McGill University

The Depth of Comfort

Group project by a team of 7 in 1.5 months
Instructors | Manon Asselin + Katsushiro Yamazaki, Sinisha Brdar

The project is a constant play of transitions, between the seen and unseen, darkness and illumination, transparency and opacity, private and public. It identifies comfort as a general sense of well-being, a comfortable space, here, being one for introspection, reflection and self-healing. There is comfort in the feeling of calmness and serenity that exists in the glow of the first moments of wakefulness.

Spatially, comfort subsists in the private enclosure and the ability to perceive, through the materiality, the indistinct presence of others beyond; to be alone without being alone. Thus, the project creates a personal sense of place that fosters self-contentment as well as an intimate connection to others. This is achieved through a language of hierarchies, wherein the same unit that generates the plan also divides the spaces.

This language links the spatial model in a continuous ensuite assembly separated by clustered units whose faceted geometry allows the play of materiality to achieve a variation of effects that enhances the overall feeling of the space.


Group project by a team of 6 in 2 months
Instructors | Maria Mingallon

The Challenge
The project consists on the design and fabrication of a sunscreen aimed to prevent the entrance of excessive sunlight through the windows of the first year studios. Situated on the first floor of the Macdonald-Harrington building, this studio room is oriented southwest and thus, suffers from excessive sun radiance from early afternoon until sunset. 

During the winter months while the sun is at a lower incidence angle, glare and excessive light is the main concern. However, from April onwards, students suffer as well from excessive heat from the sunrays entering the room through the clear glass.

Design Concept
The concept arose in the digital fabrication of a sunscreen that provides users with local control and freedom over their exposure to sun, glares, heat, and shade at any given time. 

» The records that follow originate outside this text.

(* ===== verification/Bufio.v ===== *)
(** * [bufio.Scanner]

    The handlers turn a byte stream into messages with a scanner: custom frames
    for logs, lines for statistics and for haproxy's socket.  [scan] follows
    the library's loop: it calls the split function while that yields tokens,
    refuses to go on when the buffer holds [MaxScanTokenSize] bytes without a
    token, and otherwise reads.  [chunks] are the results of successive reads,
    the end of the list the end of file; a read never returns more than the free
    space of the buffer ([reads_fit]).

    [sep_reference] is the specification: cut the whole stream at the
    separator, within the size limit.  [scan_reference] proves that the
    scanner computes it whatever the sizes of the reads. *)

From Stdlib Require Import ZArith.
From S2P Require Import Prelude GoStd.

Definition SplitFunc : Type := bytes → bool → nat * option bytes * option error.

Definition MaxScanTokenSize : nat := N.to_nat 65536.

Lemma MaxScanTokenSize_value : MaxScanTokenSize = N.to_nat 65536.
Proof. done. Qed.

Lemma MaxScanTokenSize_pos : 0 < MaxScanTokenSize.
Proof. rewrite MaxScanTokenSize_value. lia. Qed.

(** The limit is a large unary number: nothing should compute it. *)
#[global] Opaque MaxScanTokenSize.

Section scanner.
Context (max : nat) (split : SplitFunc).

(** Tokens found in the buffer, what remains, and the error that stops. *)
Fixpoint drain (fuel : nat) (b : bytes) (atEOF : bool) : list bytes * bytes * option error :=
  match fuel with
  | 0 => ([], b, None)
  | S fuel =>
      if negb atEOF && bool_decide (b = []) then ([], b, None)
      else
        let '(advance, token, err) := split b atEOF in
        match err with
        | Some e => ([], b, Some e)
        | None =>
            match token with
            | None => ([], drop advance b, None)
            | Some t =>
                let '(ts, rest, err) := drain fuel (drop advance b) atEOF in
                (t :: ts, rest, err)
            end
        end
  end.

(** A split function of this program consumes at least a byte with every
    token, so the length of the buffer, and one more call, is enough fuel. *)
Definition drain_all (b : bytes) (atEOF : bool) : list bytes * bytes * option error :=
  drain (S (length b)) b atEOF.

(** The calls of [Scan] from a buffer without a token. *)
Fixpoint scan (b : bytes) (chunks : list bytes) : list bytes * option error :=
  if max <=? length b then ([], Some ErrTooLong)
  else
    match chunks with
    | [] => let '(ts, _, err) := drain_all b true in (ts, err)
    | c :: chunks =>
        let '(ts, rest, err) := drain_all (b ++ c) false in
        match err with
        | Some e => (ts, Some e)
        | None => let '(ts', err) := scan rest chunks in (ts ++ ts', err)
        end
    end.

Fixpoint reads_fit (b : bytes) (chunks : list bytes) : bool :=
  match chunks with
  | [] => true
  | c :: chunks =>
      (length (b ++ c) <=? max) && reads_fit (drain_all (b ++ c) false).1.2 chunks
  end.
End scanner.

Lemma drain_all_ext (f g : SplitFunc) :
  (∀ data atEOF, f data atEOF = g data atEOF) →
  ∀ b atEOF, drain_all f b atEOF = drain_all g b atEOF.
Proof.
  intros H b atEOF. unfold drain_all. generalize (S (length b)). intros n. revert b.
  induction n as [|n IH]; intros b; simpl; [done|]. rewrite H.
  destruct (negb atEOF && _); [done|]. destruct (g b atEOF) as [[a [t|]] [e|]]; try done.
  by rewrite IH.
Qed.

Lemma scan_ext max (f g : SplitFunc) :
  (∀ data atEOF, f data atEOF = g data atEOF) →
  ∀ b chunks, scan max f b chunks = scan max g b chunks.
Proof.
  intros H b chunks. revert b. induction chunks as [|c chunks IH]; intros b; simpl;
    rewrite (drain_all_ext _ _ H); [done|].
  destruct (max <=? length b); [done|].
  destruct (drain_all g (b ++ c) false) as [[ts rest] [e|]]; [done|]. by rewrite IH.
Qed.

Lemma reads_fit_ext max (f g : SplitFunc) :
  (∀ data atEOF, f data atEOF = g data atEOF) →
  ∀ b chunks, reads_fit max f b chunks = reads_fit max g b chunks.
Proof.
  intros H b chunks. revert b. induction chunks as [|c chunks IH]; intros b; simpl; [done|].
  by rewrite (drain_all_ext _ _ H), IH.
Qed.

(** ** Splitting at a separator *)

Section separator.
Context (sep : bytes) (post : bytes → bytes).

Definition sep_split : SplitFunc := λ data atEOF,
  if atEOF && bool_decide (data = []) then (0, None, None)
  else match find_index sep data with
  | Some i => (i + length sep, Some (post (take i data)), None)
  | None => if atEOF then (length data, Some (post data), None) else (0, None, None)
  end.

(** The specification of a scan of the whole stream. *)
Fixpoint sep_reference (max fuel : nat) (data : bytes) : list bytes * option error :=
  match fuel with
  | 0 => ([], None)
  | S fuel =>
      match find_index sep (take max data) with
      | Some i =>
          let '(ts, err) := sep_reference max fuel (drop (i + length sep) data) in
          (post (take i data) :: ts, err)
      | None =>
          if max <=? length data then ([], Some ErrTooLong)
          else if bool_decide (data = []) then ([], None)
          else ([post data], None)
      end
  end.

Definition sep_scan_spec (max : nat) (data : bytes) : list bytes * option error :=
  sep_reference max (S (length data)) data.

Context (Hsep : 0 < length sep).

Lemma find_index_app b r i : find_index sep b = Some i → find_index sep (b ++ r) = Some i.
Proof.
  intros H. pose proof (find_index_length _ _ _ H) as Hl.
  apply find_index_Some in H as (Hi&Ho&Hn). apply find_index_Some. split_and!.
  - rewrite length_app. lia.
  - by apply occurs_at_app.
  - intros j Hj Hoc. apply (Hn j Hj). eapply occurs_at_app; [|exact Hoc]. lia.
Qed.

Lemma sep_not_empty : find_index sep [] = None.
Proof.
  simpl. destruct (prefixb sep []) eqn:E; [|done].
  apply prefixb_spec, prefix_length in E. simpl in E. lia.
Qed.

Lemma sep_reference_fuel max n m data :
  length data < n → length data < m → sep_reference max n data = sep_reference max m data.
Proof.
  revert m data. induction n as [|n IH]; intros m data Hn Hm; [lia|].
  destruct m as [|m]; [lia|]. simpl.
  destruct (find_index sep (take max data)) as [i|] eqn:E; [|done].
  apply find_index_length in E. rewrite length_take in E.
  rewrite (IH m); [done|rewrite length_drop; lia..].
Qed.

Lemma sep_spec_some max data i :
  find_index sep (take max data) = Some i →
  sep_scan_spec max data =
    let '(ts, err) := sep_scan_spec max (drop (i + length sep) data) in
    (post (take i data) :: ts, err).
Proof.
  intros H. unfold sep_scan_spec. cbn [sep_reference]. rewrite H.
  pose proof (find_index_length _ _ _ H) as Hl. rewrite length_take in Hl.
  rewrite (sep_reference_fuel max (length data) (S (length (drop (i + length sep) data))));
    [done|rewrite length_drop; lia..].
Qed.

(** Draining a buffer takes off the tokens the specification starts with. *)
Lemma drain_spec max fuel b r :
  length b < fuel → length b ≤ max →
  ∃ ts b', drain sep_split fuel b false = (ts, b', None) ∧
    find_index sep b' = None ∧ length b' ≤ length b ∧
    sep_scan_spec max (b ++ r) =
      let '(ts', err) := sep_scan_spec max (b' ++ r) in (ts ++ ts', err).
Proof.
  revert b. induction fuel as [|fuel IH]; intros b Hf Hm; [lia|]. simpl.
  destruct (bool_decide_reflect (b = [])) as [->|Hb].
  { exists [], []. split_and!; [done|apply sep_not_empty|done|].
    simpl. by destruct (sep_scan_spec max r). }
  unfold sep_split. simpl.
  destruct (find_index sep b) as [i|] eqn:E.
  - pose proof (find_index_length _ _ _ E) as Hl.
    destruct (IH (drop (i + length sep) b)) as (ts&b'&Hd&Hn&Hlen&Hspec);
      [rewrite length_drop; lia..|].
    fold sep_split. rewrite Hd. exists (post (take i b) :: ts), b'.
    rewrite length_drop in Hlen. split_and!; [done|done|lia|].
    rewrite (sep_spec_some max (b ++ r) i).
    + rewrite drop_app_le, take_app_le by lia. rewrite Hspec.
      by destruct (sep_scan_spec max (b' ++ r)).
    + rewrite take_app_ge by lia. by apply find_index_app.
  - exists [], b. split_and!; [done|done|lia|]. by destruct (sep_scan_spec max (b ++ r)).
Qed.

Lemma drain_none b :
  find_index sep b = None → drain_all sep_split b false = ([], b, None).
Proof.
  intros Hn. unfold drain_all. cbn [drain]. case_bool_decide as Hb; [by subst|].
  unfold sep_split. simpl. by rewrite Hn, drop_0.
Qed.

(** At the end of the stream the remaining bytes are the last token. *)
Lemma drain_eof max b :
  find_index sep b = None → length b < max →
  (drain_all sep_split b true).1.1 = (sep_scan_spec max b).1 ∧
  (drain_all sep_split b true).2 = None ∧ (sep_scan_spec max b).2 = None.
Proof.
  intros Hn Hl. unfold drain_all, sep_scan_spec. cbn [sep_reference].
  rewrite take_ge by lia. rewrite Hn. rewrite (proj2 (Nat.leb_gt _ _)) by lia.
  cbn [drain]. unfold sep_split at 1 3. simpl.
  case_bool_decide as Hb; [done|]. rewrite Hn.
  destruct (length b) as [|n] eqn:Hlen; [by destruct b|].
  assert (drop (S n) b = []) as -> by (rewrite <- Hlen; apply drop_all).
  cbn [drain]. done.
Qed.

(** The scanner computes the specification, for any sizes of the reads. *)
Lemma scan_reference max b chunks :
  find_index sep b = None → length b ≤ max → reads_fit max sep_split b chunks = true →
  scan max sep_split b chunks = sep_scan_spec max (b ++ concat chunks).
Proof.
  revert b. induction chunks as [|c chunks IH]; intros b Hn Hm Hfit; simpl.
  - rewrite app_nil_r. destruct (Nat.leb_spec max (length b)) as [Hle|Hlt].
    + unfold sep_scan_spec. cbn [sep_reference]. rewrite take_ge, Hn by lia.
      by rewrite (proj2 (Nat.leb_le _ _)) by lia.
    + destruct (drain_eof max b Hn Hlt) as (H1&H2&H3).
      destruct (drain_all sep_split b true) as [[ts rest] err], (sep_scan_spec max b) as [ts' err'].
      simpl in *. by subst.
  - destruct (Nat.leb_spec max (length b)) as [Hle|Hlt].
    + assert (take max (b ++ c ++ concat chunks) = b) as Ht.
      { rewrite take_app_le, take_ge by lia. done. }
      unfold sep_scan_spec. cbn [sep_reference]. rewrite Ht, Hn.
      rewrite (proj2 (Nat.leb_le _ _)); [done|]. rewrite length_app. lia.
    + simpl in Hfit. apply andb_true_iff in Hfit as [Hc%Nat.leb_le Hfit].
      destruct (drain_spec max (S (length (b ++ c))) (b ++ c) (concat chunks))
        as (ts&b'&Hd&Hn'&Hlen&Hspec); [lia|lia|].
      unfold drain_all in *. rewrite Hd in *. simpl in Hfit.
      rewrite (assoc_L (++)), Hspec, (IH b'); [done|done|lia|done].
Qed.

(** A stream that starts with well-formed frames that fit is cut into those
    frames first. *)
Lemma sep_spec_frames max ms d :
  Forall (λ m, frame_ok sep m ∧ length m + length sep ≤ max) ms →
  sep_scan_spec max (concat ((λ m, m ++ sep) <$> ms) ++ d) =
    let '(ts, err) := sep_scan_spec max d in ((post <$> ms) ++ ts, err).
Proof.
  induction 1 as [|m ms [Hf Hl] Hms IH]; [simpl; by destruct (sep_scan_spec max d)|].
  rewrite !fmap_cons, concat_cons, <- !(assoc_L (++)).
  set (r := concat ((λ m, m ++ sep) <$> ms) ++ d) in *.
  rewrite (sep_spec_some max _ (length m)).
  - assert (drop (length m + length sep) (m ++ sep ++ r) = r) as ->
      by (rewrite (assoc_L (++)), <- length_app; apply drop_app_length).
    rewrite take_app_length, IH. by destruct (sep_scan_spec max d).
  - rewrite (take_app_ge m), (take_app_ge sep) by lia. by apply frame_ok_find.
Qed.

Lemma sep_spec_end max d :
  find_index sep (take max d) = None → 0 < max →
  sep_scan_spec max d =
    if max <=? length d then ([], Some ErrTooLong)
    else if bool_decide (d = []) then ([], None) else ([post d], None).
Proof. intros Hn _. unfold sep_scan_spec. cbn [sep_reference]. by rewrite Hn. Qed.

Lemma sep_spec_empty max : 0 < max → sep_scan_spec max [] = ([], None).
Proof.
  intros Hm. rewrite sep_spec_end; [|rewrite take_nil; apply sep_not_empty|done].
  rewrite (proj2 (Nat.leb_gt _ _)) by (simpl; lia). done.
Qed.

(** One token and its separator. *)
Lemma sep_spec_one max b :
  border_free sep → find_index sep b = None → 0 < max →
  sep_scan_spec max (b ++ sep) =
    if length b + length sep <=? max then ([post b], None) else ([], Some ErrTooLong).
Proof.
  intros Hb Hn Hm.
  assert (frame_ok sep b) as Hf by by apply frame_ok_iff.
  destruct (Nat.leb_spec (length b + length sep) max) as [Hle|Hgt].
  - rewrite (sep_spec_some max _ (length b)).
    + rewrite take_app_length, <- length_app, drop_all, sep_spec_empty by done. done.
    + by rewrite take_ge by (rewrite length_app; lia).
  - rewrite sep_spec_end; [| |done].
    + rewrite (proj2 (Nat.leb_le _ _)) by (rewrite length_app; lia). done.
    + destruct (find_index sep (take max (b ++ sep))) as [i|] eqn:E; [|done].
      pose proof (find_index_length _ _ _ E) as Hl. rewrite length_take in Hl.
      apply (find_index_app _ (drop max (b ++ sep))) in E. rewrite take_drop in E.
      unfold frame_ok in Hf. rewrite Hf in E. injection E as <-. lia.
Qed.
End separator.

(** ** Lines: [bufio.ScanLines] *)

Definition newline : bytes := [Byte.x0a].

(** Drops a trailing carriage return. *)
Definition dropCR (data : bytes) : bytes :=
  match rev data with Byte.x0d :: r => rev r | _ => data end.

Definition ScanLines : SplitFunc := sep_split newline dropCR.

Definition scan_lines (chunks : list bytes) : list bytes * option error :=
  scan MaxScanTokenSize ScanLines [] chunks.

Lemma dropCR_id data : last data ≠ Some Byte.x0d → dropCR data = data.
Proof.
  unfold dropCR. destruct (rev data) as [|x r] eqn:E; [done|].
  assert (data = rev r ++ [x]) as -> by (rewrite <- (rev_involutive data), E; done).
  rewrite last_snoc. intros H. destruct x; congruence || done.
Qed.

Lemma no_newline l : Byte.x0a ∉ l → find_index newline l = None.
Proof.
  intros H. apply find_index_None. intros j [r Hr]. apply H.
  rewrite <- (take_drop j l), Hr. set_solver.
Qed.

Lemma frame_ok_newline l : Byte.x0a ∉ l → frame_ok newline l.
Proof. intros H. apply frame_ok_iff; [constructor|simpl; lia|by apply no_newline]. Qed.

Glare and its causal effects (mainly heat) are the main issues in the studio at the Macdonald-Harrington building as it disrupts vision, comfort, and an overall learning environment. The design opted to reduce glare instead of blocking out the sun altogether. The sunscreen was envisioned as multiple local light fixtures based on a single design concept.

We opted to use a fabric with enough translucency to diffuse the light in the space. The user, through a simple act of pushing and pulling, stretches the fabric to various degrees in order to allow for a different concentration of light and shade. When opened, the fabric stretches in a radial direction and protrudes toward the user, as if the light fixture was blossoming. 
The structural grid produces a parallax effect and the depth creates varying conditions in light and heat. The device becomes an object that resembles a jellyfish, stretching over a curved surface to diffuse light in multiple directions.

Our sunscreen can easily be expanded to various site conditions. Each fixture is fabricated separately, and each individual fixture adheres to the same design concept. The design can be modulated by extending the rails to add more fixtures, allowing the sunscreen to cover virtually any surface size. 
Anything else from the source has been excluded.